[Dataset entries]
Lemma TCPH_FLAGS_hst hdr : length hdr = 20%nat ->
  TCPH_FLAGS (Ptr q off) (hst hdr) = Done (Z.land (ntohs (flags_of hdr)) TCP_FLAGS, hst hdr).
Proof.
  intros Hl. unfold TCPH_FLAGS. by erewrite bind_run by (apply (get16_hst _ 12); rewrite Hl; lia).
Qed.
Lemma TCPH_FLAGS_SET_hst hdr flags : length hdr = 20%nat ->
  TCPH_FLAGS_SET (Ptr q off) flags (hst hdr)
  = Done (tt, hst (put_word 12 (htons (u16 (Z.lor (Z.ldiff (ntohs (flags_of hdr)) TCP_FLAGS) flags))) hdr)).
Proof.
  intros Hl. unfold TCPH_FLAGS_SET. erewrite bind_run by (apply (get16_hst _ 12); rewrite Hl; lia).
  apply (put16_hst _ 12). rewrite Hl. lia.
Qed.
Lemma TCPH_HDRLEN_SET_hst hdr len : length hdr = 20%nat ->
  TCPH_HDRLEN_SET (Ptr q off) len (hst hdr)
  = Done (tt, hst (put_word 12 (htons (u16 (Z.lor (Z.shiftl len 12)
                                              (Z.land (ntohs (flags_of hdr)) TCP_FLAGS)))) hdr)).
Proof.
  intros Hl. unfold TCPH_HDRLEN_SET. erewrite bind_run by (by apply TCPH_FLAGS_hst).
  apply (put16_hst _ 12). rewrite Hl. lia.
Qed.
Lemma TCPH_SET_FLAG_hst hdr flags : length hdr = 20%nat ->
  TCPH_SET_FLAG (Ptr q off) flags (hst hdr)
  = Done (tt, hst (put_word 12 (htons (u16 (Z.lor (ntohs (flags_of hdr)) flags))) hdr)).
Proof.
  intros Hl. unfold TCPH_SET_FLAG. erewrite bind_run by (apply (get16_hst _ 12); rewrite Hl; lia).
  apply (put16_hst _ 12). rewrite Hl. lia.
Qed.

(** The writes of tcp_enqueue to the header, and then [k]. *)
Definition fill_data_header {A} (sport dport seqno flags : Z) (k : M stack A) : M stack A :=
  put16 (tcph_src (Ptr q off)) (htons sport);;
  put16 (tcph_dest (Ptr q off)) (htons dport);;
  put32 (tcph_seqno (Ptr q off)) (htonl seqno);;
  put16 (tcph_urgp (Ptr q off)) 0;;
  TCPH_FLAGS_SET (Ptr q off) flags;;
  TCPH_HDRLEN_SET (Ptr q off) 5;;
  k.
(* ===== verification/TcpAck.v ===== *)
(** * Cumulative acknowledgements (tcp_receive)

    What an ACK takes off the queue of unacknowledged segments: exactly the
    segments it covers, their buffers and their share of the queue length. *)
From S2P Require Import Prelude Inet Heap Pbuf PbufSpec InetChksum Stack Chains Ip TcpBase TcpOut Tcp TcpIn TcpSpec Words TcpEnqueue.
#[local] Open Scope string_scope.
#[local] Open Scope list_scope.
#[local] Open Scope Z_scope.

(** ** Reading a header *)
(** The header at [p] of [s] carries this sequence number and these flags. *)
Definition header_at (s : stack) (p : ptr) (seqno flags : Z) : Prop :=
  exists bs, bytes_at (s_heap s) p 20 = Some bs /\ bytes_ok bs /\
    take 4 (drop 4 bs) = be32 seqno /\ Z.land (nth 13 bs 0) TCP_FLAGS = flags.

Lemma get32_seqno s p seqno flags : header_at s p seqno flags -> is_u32 seqno ->
  (n ← get32 (tcph_seqno p); mret (ntohl n)) s = Done (seqno, s).
Proof.
  intros (bs & Hb & _ & Hs & _) Hn. unfold get32, tcph_seqno.
  erewrite bind_run; cycle 1.
  { erewrite bind_run by (apply hp_run, load_run; by apply (bytes_at_slice _ _ _ _ 4 4 Hb)).
    change (Z.to_nat 4) with 4%nat. rewrite Hs. rewrite with_heap_id. reflexivity. }
  unfold ntohl. by rewrite be32_word.
Qed.

Lemma TCPH_FLAGS_bytes s p bs : bytes_at (s_heap s) p 20 = Some bs -> bytes_ok bs ->
  TCPH_FLAGS p s = Done (Z.land (nth 13 bs 0) TCP_FLAGS, s).
Proof.
  intros Hb Hok. unfold TCPH_FLAGS, get16, tcph_hdrlen_rsvd_flags.
  pose proof (bytes_at_length _ _ _ _ Hb) as Hl.
  do 14 (destruct bs as [|? bs]; [cbn in Hl; lia|]). cbn [nth].
  erewrite bind_run; cycle 1.
  { erewrite bind_run by (apply hp_run, load_run; by apply (bytes_at_slice _ _ _ _ 12 2 Hb)).
    rewrite with_heap_id. reflexivity. }
  unfold mret, M_ret, ntohs. do 2 f_equal.
  change (Z.to_nat 12) with 12%nat. change (Z.to_nat 2) with 2%nat. cbn [take drop nth]. change (2 ^ 8) with 256.
  repeat (apply bytes_ok_cons in Hok as [? Hok]).
  rewrite (htons_bytes _ _) by done. unfold TCP_FLAGS. rewrite !land_63.
  Z.div_mod_to_equations. lia.
Qed.
Lemma TCPH_FLAGS_run s p seqno flags : header_at s p seqno flags ->
  TCPH_FLAGS p s = Done (flags, s).
Proof. intros (bs & Hb & Hok & _ & <-). by apply TCPH_FLAGS_bytes. Qed.

(** ** The queue of unacknowledged segments *)

(** A segment that has been sent: its buffer is not shared and holds a header
    with the sequence number and the flags. *)
Record sent := Sent { st_seg : loc; st_buf : loc; st_seqno : Z; st_flags : Z; st_len : Z }.

(** The sequence number after the segment. *)
Definition st_end (x : sent) : Z :=
  u32 (st_seqno x + (st_len x + if has (st_flags x) TCP_FIN || has (st_flags x) TCP_SYN then 1 else 0)).

Definition in_flight (s : stack) (nx : option loc) (x : sent) : Prop :=
  is_u32 (st_seqno x) /\ is_Some (h_blocks (s_heap s) !! st_buf x) /\
  (exists pb, h_pbufs (s_heap s) !! st_buf x = Some pb /\ pb_next pb = None /\ pb_ref pb = 1 /\
     sane_type (pb_type pb) = true) /\
  exists dp hdr, p_loc hdr = st_buf x /\ header_at s hdr (st_seqno x) (st_flags x) /\
    s_segs s !! st_seg x = Some (TcpSeg nx (Some (st_buf x)) dp (st_len x) (Some hdr)).

Fixpoint flight (s : stack) (p : option loc) (xs : list sent) : Prop :=
  match xs with
  | [] => p = None
  | x :: xs => p = Some (st_seg x) /\ exists nx, in_flight s nx x /\ flight s nx xs
  end.

(** The state without the segments and buffers of [xs]. *)
Definition released (xs : list sent) (s : stack) : stack :=
  with_heap (freed (st_buf <$> xs) None (s_heap s)) (s <| s_segs := deletes (st_seg <$> xs) (s_segs s) |>).

Lemma released_cons x xs s : released (x :: xs) s = released xs (released [x] s).
Proof. by destruct s. Qed.
(** A fragment: more of them follow or the offset is not zero. *)
Lemma frag_field a b : is_u8 a -> is_u8 b ->
  (Z.land (a + 2 ^ 8 * b) (htons (Z.lor IP_OFFMASK IP_MF)) =? 0) = ((256 * a + b) mod 2 ^ 14 =? 0).
Proof.
  intros Ha Hb.
  assert (H : forallb (fun x => forallb (fun y =>
     Bool.eqb (Z.land (x + 2 ^ 8 * y) (htons (Z.lor IP_OFFMASK IP_MF)) =? 0)
       ((256 * x + y) mod 2 ^ 14 =? 0)) (map Z.of_nat (seq 0 256))) (map Z.of_nat (seq 0 256)) = true)
    by (vm_compute; reflexivity).
  assert (Hin : forall z, is_u8 z -> In z (map Z.of_nat (seq 0 256))).
  { unfold is_u8. intros z Hz. apply in_map_iff. exists (Z.to_nat z). rewrite in_seq. lia. }
  rewrite forallb_forall in H. specialize (H a (Hin a Ha)).
  rewrite forallb_forall in H. specialize (H b (Hin b Hb)). by apply eqb_prop in H.
Qed.

Section header.
Context (s : stack) (p : ptr) (d : list Z).
Context (Hd : bytes_at (s_heap s) p (Z.of_nat (length d)) = Some d).
Context (Hlen : (20 <= length d)%nat) (Hok : bytes_ok d).

Lemma word16_at k : (k + 2 <= 20)%nat -> get16 (ptr_add p (Z.of_nat k)) s = Done (hdr16 d k, s).
Proof.
  intros Hk. apply get16_run.
  rewrite (bytes_at_slice _ _ _ _ (Z.of_nat k) 2 Hd) by lia. f_equal.
  rewrite Nat2Z.id. change (Z.to_nat 2) with 2%nat.
  assert (Hs : (2 <= length (drop k d))%nat) by (rewrite length_drop; lia).
  pose proof (nth_skipn k d 0 0) as H0. pose proof (nth_skipn k d 1 0) as H1.
  rewrite Nat.add_0_r in H0. rewrite Nat.add_1_r in H1.
  destruct (drop k d) as [|x [|y l]]; cbn in Hs; try lia. cbn in *. by subst.
Qed.
Lemma word32_at k : (k + 4 <= 20)%nat -> get32 (ptr_add p (Z.of_nat k)) s = Done (hdr32 d k, s).
Proof.
  intros Hk.
  rewrite (get32_run _ _ (nth k d 0) (nth (1 + k) d 0) (nth (2 + k) d 0) (nth (3 + k) d 0)).
  - unfold hdr32, hdr16. cbn [Nat.add]. do 2 f_equal. lia.
  - rewrite (bytes_at_slice _ _ _ _ (Z.of_nat k) 4 Hd) by lia. f_equal.
    rewrite Nat2Z.id. change (Z.to_nat 4) with 4%nat.
    assert (Hs : (4 <= length (drop k d))%nat) by (rewrite length_drop; lia).
    pose proof (nth_skipn k d 0 0) as H0. pose proof (nth_skipn k d 1 0) as H1.
    pose proof (nth_skipn k d 2 0) as H2. pose proof (nth_skipn k d 3 0) as H3.
    rewrite Nat.add_0_r in H0. rewrite (Nat.add_comm k) in H1, H2, H3.
    destruct (drop k d) as [|x [|y [|z [|t l]]]]; cbn in Hs; try lia. cbn in *. by subst.
Qed.
End header.

(** ** The verdict of ip_input *)
Inductive verdict := Discard | Deliver | Reassemble.

(** [d1] is what the first buffer of the datagram [d] holds. *)
Definition header_good (d1 d : list Z) : bool :=
  (hdr_v d1 =? 4) && (hdr_hl d1 * 4 <=? Z.of_nat (length d1)) && (hdr_len d1 <=? Z.of_nat (length d))
  && bool_decide (inet_chksum (take (Z.to_nat (hdr_hl d1 * 4)) d1) = Some 0).
Definition source_good (s : stack) (inp : loc) (src : Z) : bool :=
  match s_netifs s !! inp with
  | Some n => negb (ip_addr_isbroadcast src n || ip_addr_ismulticast src)
  | None => false
  end.
Definition input_verdict (s : stack) (inp : loc) (ls gs : list loc) (d1 d : list Z) : verdict :=
  if header_good d1 d && source_good s inp (hdr32 d1 12) && is_some (taken_on s inp ls gs (hdr32 d1 16))
  then if hdr_frag d1 =? 0 then Deliver else Reassemble
  else Discard.

Section verdict.
Context {MC : MempConf} {EV : Env}.

(** What ip_input goes on to do with a datagram it accepts. *)
Definition input_accepted (p inp : loc) (iphdr : ptr) (v : verdict) : M stack Z :=
  match v with
  | Discard => pfree p;; mret ERR_OK
  | Deliver => ip_deliver p inp iphdr;; mret ERR_OK
  | Reassemble =>
      r ← ip_reass p;
      match r with
      | None => mret ERR_OK
      | Some q => ih ← payload_of q; ip_deliver q inp ih;; mret ERR_OK
      end
  end.

Lemma pfree_run s p ys d : h_ok (s_heap s) -> packet (s_heap s) (Some p) ys d ->
  refs_one (h_pbufs (s_heap s)) ys ->
  pfree p s = Done (tt, with_heap (freed ys None (s_heap s)) s).
Proof.
  intros Hok Hp Hr. pose proof (pbuf_free_packet _ _ _ _ Hok Hp Hr) as H.
  apply wp_run in H as (n & h' & E & _ & ->). unfold pfree. by erewrite bind_run by by apply hp_run.
Qed.

Lemma realloc_whole h p b n : h_pbufs h !! p = Some b -> sane_type (pb_type b) = true ->
  pb_tot_len b <= n -> pbuf_realloc p n h = Done (tt, h).
Proof.
  intros Hb Hty Hn. unfold pbuf_realloc. erewrite bind_run by by apply pget_run.
  rewrite Hty. erewrite bind_run by done. by rewrite (proj2 (Z.leb_le _ _) Hn).
Qed.

(** The first buffer holds a prefix of the packet. *)
Lemma packet_prefix h p ys d b pp d1 : packet h (Some p) ys d -> h_pbufs h !! p = Some b ->
  pb_payload b = Some pp -> bytes_at h pp (pb_len b) = Some d1 -> (length d1 <= length d)%nat.
Proof.
  intros Hp Hb Hpp Hd1. destruct ys as [|y ys]; [by destruct Hp|].
  destruct Hp as ([= <-] & b' & pt & x1 & x2 & Hb' & (Hpt & _) & Hx & -> & _). simplify_eq.
  rewrite length_app. lia.
Qed.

** ABOUT THIS TASK **
Repeat word for word every line from the start of the entries to the line holding "TCPH_FLAGS_SET (Ptr q off) flags (hst hdr)", inclusive, and nothing else.

** RESULT FOR THIS EXERCISE **
Lemma TCPH_FLAGS_hst hdr : length hdr = 20%nat ->
  TCPH_FLAGS (Ptr q off) (hst hdr) = Done (Z.land (ntohs (flags_of hdr)) TCP_FLAGS, hst hdr).
Proof.
  intros Hl. unfold TCPH_FLAGS. by erewrite bind_run by (apply (get16_hst _ 12); rewrite Hl; lia).
Qed.
Lemma TCPH_FLAGS_SET_hst hdr flags : length hdr = 20%nat ->
  TCPH_FLAGS_SET (Ptr q off) flags (hst hdr)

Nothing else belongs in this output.